Exercise material below:

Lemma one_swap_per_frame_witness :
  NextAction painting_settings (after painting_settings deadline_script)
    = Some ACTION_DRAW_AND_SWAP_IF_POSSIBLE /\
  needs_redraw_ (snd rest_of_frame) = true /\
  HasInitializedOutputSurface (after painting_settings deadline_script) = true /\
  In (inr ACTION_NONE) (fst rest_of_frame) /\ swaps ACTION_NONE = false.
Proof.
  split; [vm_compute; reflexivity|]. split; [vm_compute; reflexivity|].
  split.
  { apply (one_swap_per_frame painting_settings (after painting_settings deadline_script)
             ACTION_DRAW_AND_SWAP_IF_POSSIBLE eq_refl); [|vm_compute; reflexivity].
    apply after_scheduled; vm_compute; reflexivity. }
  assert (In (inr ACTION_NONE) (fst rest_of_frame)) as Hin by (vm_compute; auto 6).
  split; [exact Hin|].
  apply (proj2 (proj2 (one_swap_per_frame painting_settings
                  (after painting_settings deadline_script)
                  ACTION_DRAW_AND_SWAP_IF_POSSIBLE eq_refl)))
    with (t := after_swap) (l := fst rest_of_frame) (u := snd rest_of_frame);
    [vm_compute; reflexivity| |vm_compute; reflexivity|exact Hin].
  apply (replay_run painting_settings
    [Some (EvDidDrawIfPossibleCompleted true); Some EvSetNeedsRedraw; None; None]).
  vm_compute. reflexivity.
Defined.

End of Exercise material.
Exercise material below:

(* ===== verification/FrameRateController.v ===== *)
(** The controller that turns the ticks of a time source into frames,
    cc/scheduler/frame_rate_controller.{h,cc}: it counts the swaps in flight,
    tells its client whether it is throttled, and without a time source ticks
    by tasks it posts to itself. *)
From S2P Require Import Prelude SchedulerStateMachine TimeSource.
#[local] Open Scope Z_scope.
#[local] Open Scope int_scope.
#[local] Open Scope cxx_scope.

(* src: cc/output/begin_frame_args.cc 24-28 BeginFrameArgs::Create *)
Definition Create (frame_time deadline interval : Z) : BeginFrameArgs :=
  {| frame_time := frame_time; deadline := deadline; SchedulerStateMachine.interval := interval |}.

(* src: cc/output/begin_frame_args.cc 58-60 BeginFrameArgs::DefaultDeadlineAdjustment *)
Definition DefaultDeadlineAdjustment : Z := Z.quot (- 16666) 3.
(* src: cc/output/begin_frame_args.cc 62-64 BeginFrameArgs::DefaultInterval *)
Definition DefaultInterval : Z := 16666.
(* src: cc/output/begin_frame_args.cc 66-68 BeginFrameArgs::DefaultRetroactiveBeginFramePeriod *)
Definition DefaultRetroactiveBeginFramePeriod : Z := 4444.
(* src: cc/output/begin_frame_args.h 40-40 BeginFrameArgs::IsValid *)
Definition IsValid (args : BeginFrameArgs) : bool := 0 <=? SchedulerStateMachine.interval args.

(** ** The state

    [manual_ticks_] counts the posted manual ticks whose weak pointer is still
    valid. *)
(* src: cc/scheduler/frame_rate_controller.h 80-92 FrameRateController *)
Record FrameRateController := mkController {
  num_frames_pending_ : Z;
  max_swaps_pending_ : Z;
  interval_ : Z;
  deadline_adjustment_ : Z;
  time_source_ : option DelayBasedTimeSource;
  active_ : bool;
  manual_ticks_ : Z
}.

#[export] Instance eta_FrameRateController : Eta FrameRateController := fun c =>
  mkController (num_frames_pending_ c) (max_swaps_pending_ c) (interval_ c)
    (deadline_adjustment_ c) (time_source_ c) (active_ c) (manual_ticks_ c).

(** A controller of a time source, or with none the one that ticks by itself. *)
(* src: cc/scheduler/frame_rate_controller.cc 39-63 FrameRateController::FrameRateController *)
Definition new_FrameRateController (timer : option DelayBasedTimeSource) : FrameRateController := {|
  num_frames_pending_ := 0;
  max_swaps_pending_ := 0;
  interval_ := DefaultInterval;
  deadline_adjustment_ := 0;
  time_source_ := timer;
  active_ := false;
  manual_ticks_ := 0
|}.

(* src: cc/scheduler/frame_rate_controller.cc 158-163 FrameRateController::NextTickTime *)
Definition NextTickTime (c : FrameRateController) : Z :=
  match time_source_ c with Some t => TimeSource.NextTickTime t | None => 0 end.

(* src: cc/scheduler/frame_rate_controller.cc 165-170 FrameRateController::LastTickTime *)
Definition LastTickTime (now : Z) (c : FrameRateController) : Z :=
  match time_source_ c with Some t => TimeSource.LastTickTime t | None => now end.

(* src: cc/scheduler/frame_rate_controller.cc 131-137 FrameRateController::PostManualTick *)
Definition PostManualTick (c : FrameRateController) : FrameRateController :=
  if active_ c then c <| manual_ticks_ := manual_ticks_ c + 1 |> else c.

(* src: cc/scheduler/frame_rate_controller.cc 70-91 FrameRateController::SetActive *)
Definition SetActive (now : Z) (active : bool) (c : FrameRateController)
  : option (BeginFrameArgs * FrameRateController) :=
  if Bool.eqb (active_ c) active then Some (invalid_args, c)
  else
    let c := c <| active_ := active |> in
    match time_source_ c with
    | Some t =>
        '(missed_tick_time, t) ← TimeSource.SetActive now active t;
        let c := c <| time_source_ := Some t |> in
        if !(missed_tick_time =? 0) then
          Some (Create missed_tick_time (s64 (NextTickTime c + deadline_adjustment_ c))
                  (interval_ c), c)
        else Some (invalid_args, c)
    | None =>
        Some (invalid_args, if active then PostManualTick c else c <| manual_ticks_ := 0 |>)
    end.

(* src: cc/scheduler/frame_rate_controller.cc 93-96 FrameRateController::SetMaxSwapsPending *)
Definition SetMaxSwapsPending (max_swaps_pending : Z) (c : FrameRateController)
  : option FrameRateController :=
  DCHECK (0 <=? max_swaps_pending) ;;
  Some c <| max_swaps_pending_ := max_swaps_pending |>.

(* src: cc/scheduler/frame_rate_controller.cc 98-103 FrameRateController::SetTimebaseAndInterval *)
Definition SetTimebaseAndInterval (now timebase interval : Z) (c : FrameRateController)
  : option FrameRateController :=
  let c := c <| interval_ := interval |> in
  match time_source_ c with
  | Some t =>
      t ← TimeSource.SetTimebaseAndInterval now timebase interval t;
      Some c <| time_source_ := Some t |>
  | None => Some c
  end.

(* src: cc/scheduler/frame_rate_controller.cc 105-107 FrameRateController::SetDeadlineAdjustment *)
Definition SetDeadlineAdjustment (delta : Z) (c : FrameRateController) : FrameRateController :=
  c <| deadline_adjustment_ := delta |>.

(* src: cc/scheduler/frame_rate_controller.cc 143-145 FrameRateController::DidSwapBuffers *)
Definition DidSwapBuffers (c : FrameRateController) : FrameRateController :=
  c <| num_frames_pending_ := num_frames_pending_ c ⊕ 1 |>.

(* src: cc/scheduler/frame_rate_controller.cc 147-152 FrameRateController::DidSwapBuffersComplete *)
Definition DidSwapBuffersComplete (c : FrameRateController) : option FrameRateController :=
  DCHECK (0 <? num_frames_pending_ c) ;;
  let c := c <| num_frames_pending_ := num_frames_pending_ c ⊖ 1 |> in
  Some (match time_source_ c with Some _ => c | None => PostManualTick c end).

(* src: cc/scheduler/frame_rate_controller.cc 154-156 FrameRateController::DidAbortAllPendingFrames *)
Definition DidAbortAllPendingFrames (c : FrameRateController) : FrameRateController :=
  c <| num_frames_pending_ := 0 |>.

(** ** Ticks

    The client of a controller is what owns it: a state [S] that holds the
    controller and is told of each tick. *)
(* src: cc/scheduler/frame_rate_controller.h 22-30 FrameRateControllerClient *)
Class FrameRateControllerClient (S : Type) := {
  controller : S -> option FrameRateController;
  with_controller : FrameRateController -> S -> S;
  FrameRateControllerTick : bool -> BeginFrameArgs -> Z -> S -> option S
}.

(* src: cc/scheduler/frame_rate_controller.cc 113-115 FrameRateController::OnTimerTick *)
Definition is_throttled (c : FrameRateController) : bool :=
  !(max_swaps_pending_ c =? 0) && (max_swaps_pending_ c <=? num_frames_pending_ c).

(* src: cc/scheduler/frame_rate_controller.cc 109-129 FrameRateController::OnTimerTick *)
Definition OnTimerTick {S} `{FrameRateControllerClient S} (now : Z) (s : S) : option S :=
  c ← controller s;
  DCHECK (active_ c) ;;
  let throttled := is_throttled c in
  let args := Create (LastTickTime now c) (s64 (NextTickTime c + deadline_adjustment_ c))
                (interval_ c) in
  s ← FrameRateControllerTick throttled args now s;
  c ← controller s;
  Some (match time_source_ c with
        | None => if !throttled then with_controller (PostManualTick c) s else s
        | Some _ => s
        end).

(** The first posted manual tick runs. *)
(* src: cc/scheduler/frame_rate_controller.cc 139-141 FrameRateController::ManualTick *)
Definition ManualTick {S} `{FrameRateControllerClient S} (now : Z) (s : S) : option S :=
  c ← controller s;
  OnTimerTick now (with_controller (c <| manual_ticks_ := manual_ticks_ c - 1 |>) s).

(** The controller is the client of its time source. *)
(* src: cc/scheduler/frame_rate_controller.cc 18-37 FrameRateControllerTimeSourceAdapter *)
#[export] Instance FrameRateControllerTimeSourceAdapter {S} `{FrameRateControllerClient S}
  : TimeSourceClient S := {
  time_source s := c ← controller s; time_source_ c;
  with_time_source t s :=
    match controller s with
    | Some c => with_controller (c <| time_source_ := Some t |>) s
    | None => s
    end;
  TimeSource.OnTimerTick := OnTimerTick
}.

End of Exercise material.

Show every line from the entries above in which "posted" appears.

    [manual_ticks_] counts the posted manual ticks whose weak pointer is still
(** The first posted manual tick runs. *)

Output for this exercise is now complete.